[GIVEN DATA — start]
(** * GitHub trend analyzer: H-Index estimation, fetch strategies and
      time windows

    A shallow embedding of the algorithmic core of the repository:
    - [calculateHIndex]              (utils)
    - [fetchAndCalculateHIndexREST]  (services/githubService.js)
    - [fetchAndCalculateHIndexGraphQL]
    - [generateTimeWindows], [isLeapYear] (services/trendTrackerService.js)
    - [compareSearchTerms], [fetchTimeSeries], [processTimeSeriesData]
    - the id-keyed merge of [processSearchTerm] (js/App.js)

    Integers of the source are [Z] (scores, totals, years) or [nat]
    (array lengths, indices, the H-Index itself).  JavaScript objects used
    as string-keyed dictionaries are [gmap string _]; the insertion-ordered
    [Map] is an association list. *)

From Stdlib Require Import ZArith Lia Sorting.Sorted.
From stdpp Require Import base tactics option list sorting gmap strings pretty.

(** * The program *)

(** ** Data model *)

(** A repository id.  The REST transport yields numeric ids, the GraphQL
    transport opaque node-id strings; a [Map] never identifies a number
    with a string. *)
Inductive repo_id : Type :=
  | NumId (n : Z)
  | NodeId (s : string).

#[global] Instance repo_id_eq_dec : EqDecision repo_id.
Proof. solve_decision. Defined.

#[global] Instance repo_id_countable : Countable repo_id.
Proof.
  refine (inj_countable'
    (λ i, match i with NumId n => inl n | NodeId s => inr s end)
    (λ x, match x with inl n => NumId n | inr s => NodeId s end) _).
  by intros [].
Defined.

(** The fields of a repository object that the core reads. *)
Module Repo.
Record t : Type := mk {
  id : repo_id;
  full_name : string;
  stargazers_count : Z;
  forks_count : Z
}.
End Repo.

(** The [property] argument: ['stargazers_count'] or ['forks_count']. *)
Inductive property : Type :=
  | stargazers_count
  | forks_count.

(** [repo[property]] *)
Definition get (r : Repo.t) (p : property) : Z :=
  match p with
  | stargazers_count => Repo.stargazers_count r
  | forks_count => Repo.forks_count r
  end.

(** ** The index calculator *)

Module HIndex.

(** [[...repos].sort((a, b) => b[property] - a[property])]: a stable sort,
    descending by score.  [insert_desc] puts [x] in front of the first
    element whose score is not larger, so that equal scores keep the order
    of the input. *)
Fixpoint insert_desc (p : property) (x : Repo.t) (l : list Repo.t) : list Repo.t :=
  match l with
  | [] => [x]
  | y :: l' =>
      if (get x p <? get y p)%Z then y :: insert_desc p x l' else x :: l
  end.

Definition sort_desc (p : property) (l : list Repo.t) : list Repo.t :=
  foldr (insert_desc p) [] l.

(** The scanning loop, entered at index [i] with the running [hIndex]:
    [if (sortedRepos[i][property] >= i + 1) hIndex = i + 1; else break]. *)
Fixpoint scan (p : property) (sortedRepos : list Repo.t) (i hIndex : nat) : nat :=
  match sortedRepos with
  | [] => hIndex
  | r :: rest =>
      if (Z.of_nat (i + 1) <=? get r p)%Z
      then scan p rest (i + 1) (i + 1)
      else hIndex
  end.

Definition calculateHIndex (repos : list Repo.t) (p : property) : nat :=
  scan p (sort_desc p repos) 0 0.

(** Number of items whose score is at least [k]. *)
Definition count_ge (p : property) (k : Z) (repos : list Repo.t) : nat :=
  length (filter (λ r, (k ≤ get r p)%Z) repos).

(** [h] is the largest integer [k] such that at least [k] items score
    [>= k]. *)
Definition is_h_index (repos : list Repo.t) (p : property) (h : Z) : Prop :=
  (h ≤ Z.of_nat (count_ge p h repos))%Z ∧
  ∀ k : Z, (k ≤ Z.of_nat (count_ge p k repos))%Z → (k ≤ h)%Z.

(** Descending order of scores. *)
Definition desc (p : property) (x y : Repo.t) : Prop := (get y p ≤ get x p)%Z.

(** Items with the given star counts, for examples. *)
Definition scored (stars : list Z) : list Repo.t :=
  (λ n, Repo.mk (NumId n) "octo/repo" n 0) <$> stars.

End HIndex.

(** ** The REST fetch strategy (offset-paginated) *)

Module Rest.
Import HIndex.

(** The parsed body of a page: [data.total_count] and [data.items]
    (which may be absent). *)
Record page_data : Type := mkPage {
  total_count : Z;
  items : option (list Repo.t)
}.

(** What [await fetch(url)] gives: a response with [ok] set, a response
    with a failing status, or a rejected promise. *)
Inductive reply : Type :=
  | HttpOk (data : page_data)
  | HttpError (status : Z) (errorText : string)
  | Rejected (reason : string).

(** The exception that leaves the function. *)
Inductive error : Type :=
  | ApiError (status : Z) (errorText : string)
  | FetchFailure (reason : string).

(** The local variables of the loop. *)
Record state : Type := mkState {
  repos : list Repo.t;
  page : nat;
  currentHIndex : nat;
  hasMoreRepos : bool;
  reachedHIndex : bool;
  totalItems : Z
}.

(** The returned object [{ hIndex, repos, totalItems, totalFetched }]. *)
Record result : Type := mkResult {
  hIndex : nat;
  res_repos : list Repo.t;
  res_totalItems : Z;
  totalFetched : Z
}.

Inductive outcome : Type :=
  | Returned (r : result)
  | Threw (e : error)
  | OutOfFuel.

Definition perPage : nat := 100.

Definition init : state :=
  {| repos := []; page := 1; currentHIndex := 0; hasMoreRepos := true;
     reachedHIndex := false; totalItems := 0 |}.

(** [hasMoreRepos && page <= 10 && !reachedHIndex] *)
Definition loop_cond (s : state) : bool :=
  hasMoreRepos s && (page s <=? 10) && negb (reachedHIndex s).

(** [repos[currentHIndex-1][property] === currentHIndex].  The test is only
    evaluated after [currentHIndex] was raised above its former value, so
    the index is never [-1]; see [boundary_item_exists]. *)
Definition boundary_score_is (p : property) (rs : list Repo.t) (h : nat) : bool :=
  match rs !! (h - 1) with
  | Some r => (get r p =? Z.of_nat h)%Z
  | None => false
  end.

(** The body of the loop after [const data = await response.json()]. *)
Definition body (p : property) (s : state) (data : page_data) : state :=
  match items data with
  | Some (i :: its) =>
      let new_items := i :: its in
      let repos' := repos s ++ new_items in
      let tempHIndex := calculateHIndex repos' p in
      let '(cur, reached) :=
        if currentHIndex s <? tempHIndex then
          if (tempHIndex * 2 <=? length repos')
             && boundary_score_is p repos' tempHIndex
             && ((Z.of_nat (length repos') =? total_count data)%Z
                 || (tempHIndex * 3 <=? length repos'))
          then (tempHIndex, true)
          else (tempHIndex, reachedHIndex s)
        else if (perPage * 2 <=? length repos') && (tempHIndex =? currentHIndex s)
          then (currentHIndex s, true)
          else (currentHIndex s, reachedHIndex s) in
      {| repos := repos';
         page := page s + 1;
         currentHIndex := cur;
         hasMoreRepos := if length new_items <? perPage then false else hasMoreRepos s;
         reachedHIndex := reached;
         totalItems := total_count data |}
  | _ =>
      {| repos := repos s;
         page := page s + 1;
         currentHIndex := currentHIndex s;
         hasMoreRepos := false;
         reachedHIndex := reachedHIndex s;
         totalItems := total_count data |}
  end.

Definition finish (s : state) : result :=
  {| hIndex := currentHIndex s;
     res_repos := repos s;
     res_totalItems := totalItems s;
     totalFetched := Z.min (totalItems s) (Z.of_nat (length (repos s))) |}.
[GIVEN DATA — finish]
> _TASK DETAILS_
In the lines above, locate the string "global". Copy every line where it occurs.

> _COMPLETED EXERCISE_
#[global] Instance repo_id_eq_dec : EqDecision repo_id.
#[global] Instance repo_id_countable : Countable repo_id.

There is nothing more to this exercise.